The mean knowledge score was 5.3 pre-booklet (SD 2.4); this rose to 5.8 post-booklet (SD 2.6) (maximum possible score = 10). When asked which driving option was preferred, participants chose: stop driving now (n = 10 pre-booklet, n = 7 post-booklet); drive less (n = 0 pre-booklet, n = 1 post-booklet); stop driving later (n = 1 pre-booklet, n = 1 post-booklet); and unsure (n = 1 pre-booklet, n = 3 post-booklet). The low-literacy decisional conflict scale results range from zero to 100 (a high score indicates high decisional conflict) [52]. A mean score of 22.5 was recorded pre-booklet (range 0–60, SD 17.1); this fell to 7.5 post-booklet (range 0–30, SD 9.7). Post-booklet satisfaction with decisions about driving retirement was high (mean 4.68/5, range 4.16-5, SD 0.3).

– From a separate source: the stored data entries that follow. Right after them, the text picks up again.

Lemma later_unique_ids (cfg : Config F) (db db' : option (Database F)) :
  later cfg db db' -> unique_ids db -> unique_ids db'.
Proof.
  induction 1 as [db | db c db' Adm _ IH]; intro U.
  - assumption.
  - apply IH. now apply run_unique_ids.
Qed.

(** C4: after a successful soft-delete of an employee, every later call of
    list-employees leaves that employee out of its results, and every later
    call of mark-attendance for that identifier fails with 404 (not found),
    whatever requests are served in between. *)
Theorem soft_delete_excludes (cfg : Config F) (eid : string) (now : Z)
    (db db1 db2 : option (Database F)) (r : string) (oid : ObjectId) :
  unique_ids db ->
  ObjectId_of_str eid = Some oid ->
  remove_employee eid now db = Ok (r, db1) ->
  later cfg db1 db2 ->
  (forall (q : option string) (res : list EmployeeOut),
     list_employees q db2 = Ok res -> ~ In (str oid) (map eo_id res)) /\
  (forall (payload : AttendanceMarkIn F) (new_id : ObjectId) (now' : Z)
          (today : string),
     ObjectId_of_str (employee_id payload) = Some oid ->
     mark_attendance cfg payload new_id now' today db2 =
       HTTPException 404 "Employee not found or inactive").
Proof.
  intros U Hoid Hrem Hlater.
  pose proof (remove_employee_soft_deletes eid now db db1 r oid U Hoid Hrem)
    as SD1.
  pose proof (later_soft_deleted cfg oid db1 db2 Hlater SD1) as SD.
  destruct db2 as [d2 |]; [| destruct SD].
  destruct SD as [_ Hall]. split.
  - intros q res Hres Hin.
    apply in_map_iff in Hin. destruct Hin as (o & Ho & Hin).
    destruct (list_employees_sound q _ res o Hres Hin)
      as (d & e & Hd & He & Hact & ->).
    injection Hd as <-.
    simpl in Ho. apply str_inj in Ho.
    rewrite (Hall e He Ho) in Hact. discriminate.
  - intros payload new_id now' today Hp.
    now apply mark_attendance_not_found with (oid := oid).
Qed.

(** ** Daily roster *)

Lemma lookup_employee_ok (emp_coll : list Employee) (a : Attendance F)
    (emp : option Employee) :
  lookup_employee emp_coll a = Ok emp ->
  emp = point_lookup emp_coll (a_employee_id a).
Proof.
  unfold lookup_employee, point_lookup.
  destruct (a_employee_id a) as [| c s]; simpl.
  - intro H. now injection H as <-.
  - destruct (ObjectId_of_str (String c s)); [| discriminate].
    intro H. now injection H as <-.
Qed.

Lemma daily_records_ok (emp_coll : list Employee) (docs : list (Attendance F))
    (recs : list (DailyRecord F)) :
  daily_records emp_coll docs = Ok recs ->
  recs = map (fun a => daily_record a (point_lookup emp_coll (a_employee_id a)))
             docs.
Proof.
  revert recs. induction docs as [| a docs IH]; simpl; intros recs H.
  - now injection H as <-.
  - destruct (lookup_employee emp_coll a) as [emp | |] eqn:E; simpl in H;
      try discriminate H.
    destruct (daily_records emp_coll docs) as [recs' | |]; simpl in H;
      try discriminate H.
    injection H as <-.
    rewrite (lookup_employee_ok _ _ _ E), (IH recs' eq_refl). reflexivity.
Qed.

Lemma daily_records_total (emp_coll : list Employee)
    (docs : list (Attendance F)) :
  (forall a, In a docs -> truthy (a_employee_id a) = true ->
             ObjectId_of_str (a_employee_id a) <> None) ->
  exists recs, daily_records emp_coll docs = Ok recs.
Proof.
  induction docs as [| a docs IH]; simpl; intro W.
  - now exists [].
  - destruct IH as [recs ->]; [intros b Hb; apply W; now right |].
    unfold lookup_employee.
    destruct (truthy (a_employee_id a)) eqn:T; simpl.
    + destruct (ObjectId_of_str (a_employee_id a)) eqn:E; simpl.
      * eexists. reflexivity.
      * exfalso. exact (W a (or_introl eq_refl) T E).
    + eexists. reflexivity.
Qed.

Lemma point_lookup_none (emp_coll : list Employee) (employee_id : string) :
  point_lookup emp_coll employee_id = None <->
  (forall oid e, ObjectId_of_str employee_id = Some oid ->
                 In e emp_coll -> e__id e <> oid).
Proof.
  unfold point_lookup, find_one.
  destruct (ObjectId_of_str employee_id) as [oid |].
  - split.
    + intros H oid' e Eo He. injection Eo as <-.
      apply by_id_false. exact (find_none _ _ H e He).
    + intro H. destruct (find (by_id oid) emp_coll) as [e |] eqn:E;
        [| reflexivity].
      apply find_some in E. destruct E as [He Hb].
      apply by_id_true in Hb. now destruct (H oid e eq_refl He).
  - split; [discriminate | reflexivity].
Qed.

(** C5 (amended): every record of a daily roster carries the name found by
    point lookup of its employee identifier, whatever that employee's
    active flag; the name is null exactly when no employee document has the
    identifier.  The roster is produced whenever the attendance records
    carry well-formed or empty employee identifiers. *)
Theorem attendance_daily_names (date_str : option string) (today : string)
    (d : Database F) :
  (forall resp : DailyOut F,
     attendance_daily date_str today (Some d) = Ok resp ->
     Forall2
       (fun a r =>
          dr_id r = str (a__id a) /\
          dr_employee_id r = a_employee_id a /\
          dr_employee_name r =
            option_map e_name (point_lookup (employee d) (a_employee_id a)))
       (filter (fun a => String.eqb (a_date a) (d_date resp)) (attendance d))
       (d_records resp) /\
     (forall r, In r (d_records resp) ->
        (dr_employee_name r = None <->
         forall oid e, ObjectId_of_str (dr_employee_id r) = Some oid ->
                       In e (employee d) -> e__id e <> oid))) /\
  ((forall a, In a (attendance d) -> truthy (a_employee_id a) = true ->
              ObjectId_of_str (a_employee_id a) <> None) ->
   exists resp : DailyOut F,
     attendance_daily date_str today (Some d) = Ok resp).
Proof.
  unfold attendance_daily. simpl.
  set (day := match date_str with
              | Some s => if truthy s then s else today
              | None => today
              end).
  set (docs := filter (fun a => String.eqb (a_date a) day) (attendance d)).
  split.
  - intros resp H.
    destruct (daily_records (employee d) docs) as [recs | |] eqn:E;
      simpl in H; try discriminate H.
    injection H as <-. simpl. fold docs.
    rewrite (daily_records_ok _ _ _ E). split.
    + clear E. induction docs as [| a docs' IH]; simpl; constructor.
      * repeat split.
      * exact IH.
    + intros r Hr. apply in_map_iff in Hr. destruct Hr as (a & <- & _).
      simpl. rewrite <- point_lookup_none.
      destruct (point_lookup (employee d) (a_employee_id a)); simpl;
        split; congruence.
  - intro W.
    destruct (daily_records_total (employee d) docs) as [recs ->].
    + intros a Ha. apply W. unfold docs in Ha. now apply filter_In in Ha.
    + simpl. eexists. reflexivity.
Qed.

(** ** Listing employees *)

Lemma insert_desc_sorted {A : Type} (key : A -> Z) (d : A) (l : list A) :
  StronglySorted (fun a b => (key b <= key a)%Z) l ->
  StronglySorted (fun a b => (key b <= key a)%Z) (insert_desc key d l).
Proof.
  induction l as [| x l IH]; simpl; intro S.
  - constructor; constructor.
  - inversion S as [| ? ? Sl Fx]; subst.
    destruct (key x <=? key d)%Z eqn:E.
    + apply Z.leb_le in E. constructor; [assumption |].
      constructor; [assumption |].
      apply Forall_impl with (2 := Fx). intros; lia.
    + apply Z.leb_gt in E. constructor; [now apply IH |].
      apply (Permutation_Forall (Permutation_sym (insert_desc_perm key d l))).
      constructor; [lia | assumption].
Qed.

Lemma sort_desc_sorted {A : Type} (key : A -> Z) (l : list A) :
  StronglySorted (fun a b => (key b <= key a)%Z) (sort_desc key l).
Proof.
  induction l as [| d l IH]; simpl.
  - constructor.
  - now apply insert_desc_sorted.
Qed.



(** ** Ordering of dates *)

Lemma ascii_compare_refl (a : ascii) : Ascii.compare a a = Eq.
Proof. unfold Ascii.compare. apply N.compare_refl. Qed.

Lemma ascii_compare_lt_trans (a b c : ascii) :
  Ascii.compare a b = Lt -> Ascii.compare b c = Lt -> Ascii.compare a c = Lt.
Proof.
  unfold Ascii.compare. rewrite !N.compare_lt_iff. apply N.lt_trans.
Qed.

Lemma string_leb_trans (a b c : string) :
  String.leb a b = true -> String.leb b c = true -> String.leb a c = true.
Proof.
  revert b c. induction a as [| x a IH]; intros [| y b] [| z c];
    unfold String.leb; simpl; try easy.
  destruct (Ascii.compare x y) eqn:Exy; try easy;
    destruct (Ascii.compare y z) eqn:Eyz; try easy.
  - apply Ascii.compare_eq_iff in Exy, Eyz. subst.
    rewrite ascii_compare_refl. apply IH.
  - apply Ascii.compare_eq_iff in Exy. subst. now rewrite Eyz.
  - apply Ascii.compare_eq_iff in Eyz. subst. now rewrite Exy.
  - now rewrite (ascii_compare_lt_trans _ _ _ Exy Eyz).
Qed.

Lemma string_leb_neq_ltb (a b : string) :
  String.leb a b = true -> a <> b -> String.ltb a b = true.
Proof.
  unfold String.leb, String.ltb.
  destruct (String.compare a b) eqn:E; try easy.
  apply String.compare_eq_iff in E. congruence.
Qed.

(** ** The dictionary of per-day tallies *)

Lemma list_sum_perm (l l' : list nat) :
  Permutation l l' -> list_sum l = list_sum l'.
Proof. induction 1; simpl; lia. Qed.

Lemma insert_item_perm (kv : string * DayTally) (l : list (string * DayTally)) :
  Permutation (insert_item kv l) (kv :: l).
Proof.
  induction l as [| x l IH]; simpl.
  - apply Permutation_refl.
  - destruct (String.leb (fst kv) (fst x)).
    + apply Permutation_refl.
    + apply perm_trans with (x :: kv :: l);
        [now apply perm_skip | apply perm_swap].
Qed.

Lemma sorted_items_perm (l : list (string * DayTally)) :
  Permutation (sorted_items l) l.
Proof.
  induction l as [| kv l IH]; simpl.
  - apply perm_nil.
  - apply perm_trans with (kv :: sorted_items l);
      [apply insert_item_perm | now apply perm_skip].
Qed.

Lemma insert_item_sorted (kv : string * DayTally)
    (l : list (string * DayTally)) :
  StronglySorted key_le l -> StronglySorted key_le (insert_item kv l).
Proof.
  induction l as [| x l IH]; simpl; intro S.
  - constructor; constructor.
  - inversion S as [| ? ? Sl Fx]; subst.
    destruct (String.leb (fst kv) (fst x)) eqn:E.
    + constructor; [assumption |].
      constructor; [exact E |].
      apply Forall_impl with (2 := Fx).
      intros y Hy. exact (string_leb_trans _ _ _ E Hy).
    + constructor; [now apply IH |].
      apply (Permutation_Forall (Permutation_sym (insert_item_perm kv l))).
      constructor; [| assumption].
      unfold key_le. destruct (String.leb_total (fst kv) (fst x)); congruence.
Qed.

Lemma sorted_items_sorted (l : list (string * DayTally)) :
  StronglySorted key_le (sorted_items l).
Proof.
  induction l as [| kv l IH]; simpl.
  - constructor.
  - now apply insert_item_sorted.
Qed.

(** Sorted keys without repetition are strictly increasing. *)
Lemma sorted_keys_strict (l : list (string * DayTally)) :
  StronglySorted key_le l -> NoDup (keys l) ->
  StronglySorted (fun a b => String.ltb a b = true) (keys l).
Proof.
  induction 1 as [| x l S IH Fx]; simpl; intro N.
  - constructor.
  - inversion N as [| ? ? Nx Nl]; subst.
    constructor; [now apply IH |].
    apply Forall_forall. intros k Hk.
    unfold keys in Hk. apply in_map_iff in Hk. destruct Hk as (y & <- & Hy).
    apply string_leb_neq_ltb.
    + exact (proj1 (Forall_forall _ _) Fx y Hy).
    + intro E. apply Nx. unfold keys. rewrite E. now apply in_map.
Qed.

Lemma tally_of_in (k : string) (t : DayTally)
    (by_date : list (string * DayTally)) :
  NoDup (keys by_date) -> In (k, t) by_date -> tally_of k by_date = Some t.
Proof.
  induction by_date as [| [k' t'] rest IH]; simpl; intros N Hin.
  - destruct Hin.
  - inversion N as [| ? ? Nk Nrest]; subst.
    destruct Hin as [E | Hin].
    + injection E as -> ->. now rewrite String.eqb_refl.
    + destruct (String.eqb k' k) eqn:E.
      * apply String.eqb_eq in E. subst. exfalso. apply Nk.
        unfold keys. change k with (fst (k, t)). now apply in_map.
      * now apply IH.
Qed.

Lemma incr_cases (status : string) (t t' : DayTally) :
  incr status t = Some t' ->
  (status = "present" /\ present t' = S (present t) /\ absent t' = absent t) \/
  (status = "absent" /\ present t' = present t /\ absent t' = S (absent t)).
Proof.
  unfold incr.
  destruct (String.eqb status "present") eqn:P.
  - apply String.eqb_eq in P. intro H. injection H as <-. left. now subst.
  - destruct (String.eqb status "absent") eqn:A; [| discriminate].
    apply String.eqb_eq in A. intro H. injection H as <-. right. now subst.
Qed.

Lemma setdefault_keys (k0 k : string) (v : DayTally)
    (by_date : list (string * DayTally)) :
  In k (keys (setdefault k0 v by_date)) <-> k = k0 \/ In k (keys by_date).
Proof.
  induction by_date as [| [k' t'] rest IH]; simpl.
  - split; [intros [<- | []]; now left | intros [-> | []]; now left].
  - destruct (String.eqb k' k0) eqn:E; simpl.
    + apply String.eqb_eq in E. subst. split.
      * intros [<- | H]; right; [now left | now right].
      * intros [-> | [<- | H]]; [now left | now left | now right].
    + unfold keys in IH. rewrite IH. split.
      * intros [<- | [-> | H]]; [right; now left | now left | right; now right].
      * intros [-> | [<- | H]]; [right; now left | now left | right; now right].
Qed.

Lemma setdefault_nodup (k0 : string) (v : DayTally)
    (by_date : list (string * DayTally)) :
  NoDup (keys by_date) -> NoDup (keys (setdefault k0 v by_date)).
Proof.
  induction by_date as [| [k' t'] rest IH]; simpl; intro N.
  - constructor; [intros [] | constructor].
  - destruct (String.eqb k' k0) eqn:E; [assumption |].
    inversion N as [| ? ? Nk Nrest]; subst. simpl.
    constructor; [| now apply IH].
    intro H. apply setdefault_keys in H. destruct H as [-> | H].
    + now rewrite String.eqb_refl in E.
    + now apply Nk.
Qed.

All participants found the length and information content of the DDDA to be ‘just right’ (see Table 2). A large majority described the booklet as balanced (83.3%) with information presented in a ‘good’ or ‘excellent’ manner (91.6%). Most participants (91.6%) felt that the DDDA helped them decide about driving and all would recommend the booklet to others. Qualitative feedback regarding the booklet was favorable (see Table 3).
Table 2

Decision aid acceptability

Variable

Participants (N(%))

Information presentation

 

 Poor

-

 Fair

1 (8.3%)

 Good

3 (25%)

 Excellent

8 (66.6%)

Booklet length

 

 Too long

-

 Too short

-

 Just right

12 (100%)

Was there enough information to decide about driving?

 

 Too much information

-

 Too little information

-

 Just right

12 (100%)

Was the booklet balanced?

 

 Slanted against driving

1 (8.3%)

 Slanted in favor of driving

1 (8.3%)

 Balanced

10 (83.3%)

Was the booklet useful in helping decide about driving?

 

 Yes

11 (91.6%)

 No

1 (8.3%)

Would you recommend the booklet to others?

 

 Yes

12 (100%)

 No

-

Table 3

Qualitative feedback from participants and family

Question

Responses

Was the booklet useful in helping decide about driving?

• Found it very useful.

• Did not feel it was relevant for me.

• Interesting – made him [husband] think about the issue. Had not really considered it before.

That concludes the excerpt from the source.